┌────────

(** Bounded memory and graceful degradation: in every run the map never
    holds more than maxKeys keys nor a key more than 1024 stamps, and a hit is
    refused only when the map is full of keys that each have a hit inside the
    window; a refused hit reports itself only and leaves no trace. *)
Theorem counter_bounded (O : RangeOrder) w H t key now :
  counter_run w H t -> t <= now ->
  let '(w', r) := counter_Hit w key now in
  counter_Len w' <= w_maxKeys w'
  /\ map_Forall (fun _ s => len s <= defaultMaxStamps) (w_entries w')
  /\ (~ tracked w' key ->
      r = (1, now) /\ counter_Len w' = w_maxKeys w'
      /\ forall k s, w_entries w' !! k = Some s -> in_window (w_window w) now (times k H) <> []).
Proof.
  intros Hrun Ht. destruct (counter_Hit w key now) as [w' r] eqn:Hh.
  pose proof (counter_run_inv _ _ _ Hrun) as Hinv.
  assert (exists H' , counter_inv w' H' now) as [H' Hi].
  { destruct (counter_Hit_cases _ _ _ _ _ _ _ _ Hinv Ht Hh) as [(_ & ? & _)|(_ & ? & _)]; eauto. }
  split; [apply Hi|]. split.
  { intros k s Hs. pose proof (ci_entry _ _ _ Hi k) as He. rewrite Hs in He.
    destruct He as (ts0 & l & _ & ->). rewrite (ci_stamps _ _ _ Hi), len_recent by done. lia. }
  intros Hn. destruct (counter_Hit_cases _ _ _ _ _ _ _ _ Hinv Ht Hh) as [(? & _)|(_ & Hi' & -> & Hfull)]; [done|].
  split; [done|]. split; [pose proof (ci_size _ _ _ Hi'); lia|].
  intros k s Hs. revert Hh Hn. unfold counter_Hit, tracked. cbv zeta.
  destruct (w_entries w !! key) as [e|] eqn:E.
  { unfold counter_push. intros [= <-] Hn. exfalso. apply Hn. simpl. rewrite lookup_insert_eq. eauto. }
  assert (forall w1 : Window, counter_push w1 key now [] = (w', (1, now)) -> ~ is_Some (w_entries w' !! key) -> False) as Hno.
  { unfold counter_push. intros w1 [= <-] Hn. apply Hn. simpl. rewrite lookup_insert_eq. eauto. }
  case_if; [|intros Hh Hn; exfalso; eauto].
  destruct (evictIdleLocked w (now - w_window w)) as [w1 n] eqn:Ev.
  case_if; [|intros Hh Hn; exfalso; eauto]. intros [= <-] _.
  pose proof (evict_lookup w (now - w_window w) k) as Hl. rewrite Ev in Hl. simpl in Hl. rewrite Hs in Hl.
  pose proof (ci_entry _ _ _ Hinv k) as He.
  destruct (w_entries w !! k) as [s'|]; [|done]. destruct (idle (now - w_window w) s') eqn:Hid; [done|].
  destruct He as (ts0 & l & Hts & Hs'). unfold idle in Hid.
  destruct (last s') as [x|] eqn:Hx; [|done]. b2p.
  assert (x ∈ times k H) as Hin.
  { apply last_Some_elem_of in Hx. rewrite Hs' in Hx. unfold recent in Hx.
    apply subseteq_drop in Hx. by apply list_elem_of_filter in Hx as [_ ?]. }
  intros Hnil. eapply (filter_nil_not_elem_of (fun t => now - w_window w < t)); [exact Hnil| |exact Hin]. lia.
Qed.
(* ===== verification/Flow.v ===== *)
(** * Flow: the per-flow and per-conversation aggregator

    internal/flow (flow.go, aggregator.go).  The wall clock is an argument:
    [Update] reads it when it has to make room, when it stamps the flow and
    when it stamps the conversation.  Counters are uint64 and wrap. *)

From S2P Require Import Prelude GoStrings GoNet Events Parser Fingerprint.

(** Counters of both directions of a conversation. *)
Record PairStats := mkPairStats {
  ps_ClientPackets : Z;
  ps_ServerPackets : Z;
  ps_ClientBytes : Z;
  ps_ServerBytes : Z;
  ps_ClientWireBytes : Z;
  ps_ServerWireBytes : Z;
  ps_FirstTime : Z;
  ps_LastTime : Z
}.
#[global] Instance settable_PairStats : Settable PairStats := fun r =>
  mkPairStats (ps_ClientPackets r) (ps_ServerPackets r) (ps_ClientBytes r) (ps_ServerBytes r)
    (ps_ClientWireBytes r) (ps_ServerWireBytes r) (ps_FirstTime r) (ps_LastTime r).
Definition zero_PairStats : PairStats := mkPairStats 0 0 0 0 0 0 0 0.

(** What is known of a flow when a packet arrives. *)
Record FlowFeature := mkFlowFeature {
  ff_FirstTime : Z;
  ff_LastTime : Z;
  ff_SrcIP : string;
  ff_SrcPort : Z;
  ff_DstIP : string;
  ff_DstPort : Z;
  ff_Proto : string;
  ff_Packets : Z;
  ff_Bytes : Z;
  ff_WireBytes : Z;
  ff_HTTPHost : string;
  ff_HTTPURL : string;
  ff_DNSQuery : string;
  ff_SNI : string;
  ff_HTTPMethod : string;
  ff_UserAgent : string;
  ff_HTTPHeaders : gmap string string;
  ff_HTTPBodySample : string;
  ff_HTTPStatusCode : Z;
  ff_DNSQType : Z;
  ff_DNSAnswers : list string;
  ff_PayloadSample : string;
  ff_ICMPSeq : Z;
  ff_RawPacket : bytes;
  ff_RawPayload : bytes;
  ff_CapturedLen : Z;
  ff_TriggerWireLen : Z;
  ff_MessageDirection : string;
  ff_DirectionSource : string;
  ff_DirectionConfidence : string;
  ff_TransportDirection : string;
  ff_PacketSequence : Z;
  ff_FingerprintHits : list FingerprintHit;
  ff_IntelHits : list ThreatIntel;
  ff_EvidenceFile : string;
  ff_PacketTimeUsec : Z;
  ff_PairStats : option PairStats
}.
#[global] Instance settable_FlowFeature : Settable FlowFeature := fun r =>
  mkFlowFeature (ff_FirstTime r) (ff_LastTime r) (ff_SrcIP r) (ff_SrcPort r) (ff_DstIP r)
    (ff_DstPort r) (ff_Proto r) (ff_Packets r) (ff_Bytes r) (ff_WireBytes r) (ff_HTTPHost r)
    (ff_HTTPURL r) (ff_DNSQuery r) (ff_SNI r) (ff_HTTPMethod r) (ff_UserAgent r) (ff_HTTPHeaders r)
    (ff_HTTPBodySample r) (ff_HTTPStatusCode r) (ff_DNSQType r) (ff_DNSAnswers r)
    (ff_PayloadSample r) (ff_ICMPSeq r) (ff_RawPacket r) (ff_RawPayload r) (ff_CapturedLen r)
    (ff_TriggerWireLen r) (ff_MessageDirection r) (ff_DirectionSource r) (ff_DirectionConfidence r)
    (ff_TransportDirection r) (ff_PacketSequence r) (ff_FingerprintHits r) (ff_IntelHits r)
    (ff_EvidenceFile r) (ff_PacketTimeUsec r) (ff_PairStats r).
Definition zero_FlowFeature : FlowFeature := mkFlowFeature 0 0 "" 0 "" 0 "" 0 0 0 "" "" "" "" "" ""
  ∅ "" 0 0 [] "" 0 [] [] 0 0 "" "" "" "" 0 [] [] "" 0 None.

└────────

● INSTRUCTIONS TO FOLLOW: Copy from the line with "Definition zero_FlowFeature : FlowFeature" to the final line of the records, inclusive, and add nothing else.

● TASK RESPONSE:
Definition zero_FlowFeature : FlowFeature := mkFlowFeature 0 0 "" 0 "" 0 "" 0 0 0 "" "" "" "" "" ""
  ∅ "" 0 0 [] "" 0 [] [] 0 0 "" "" "" "" 0 [] [] "" 0 None.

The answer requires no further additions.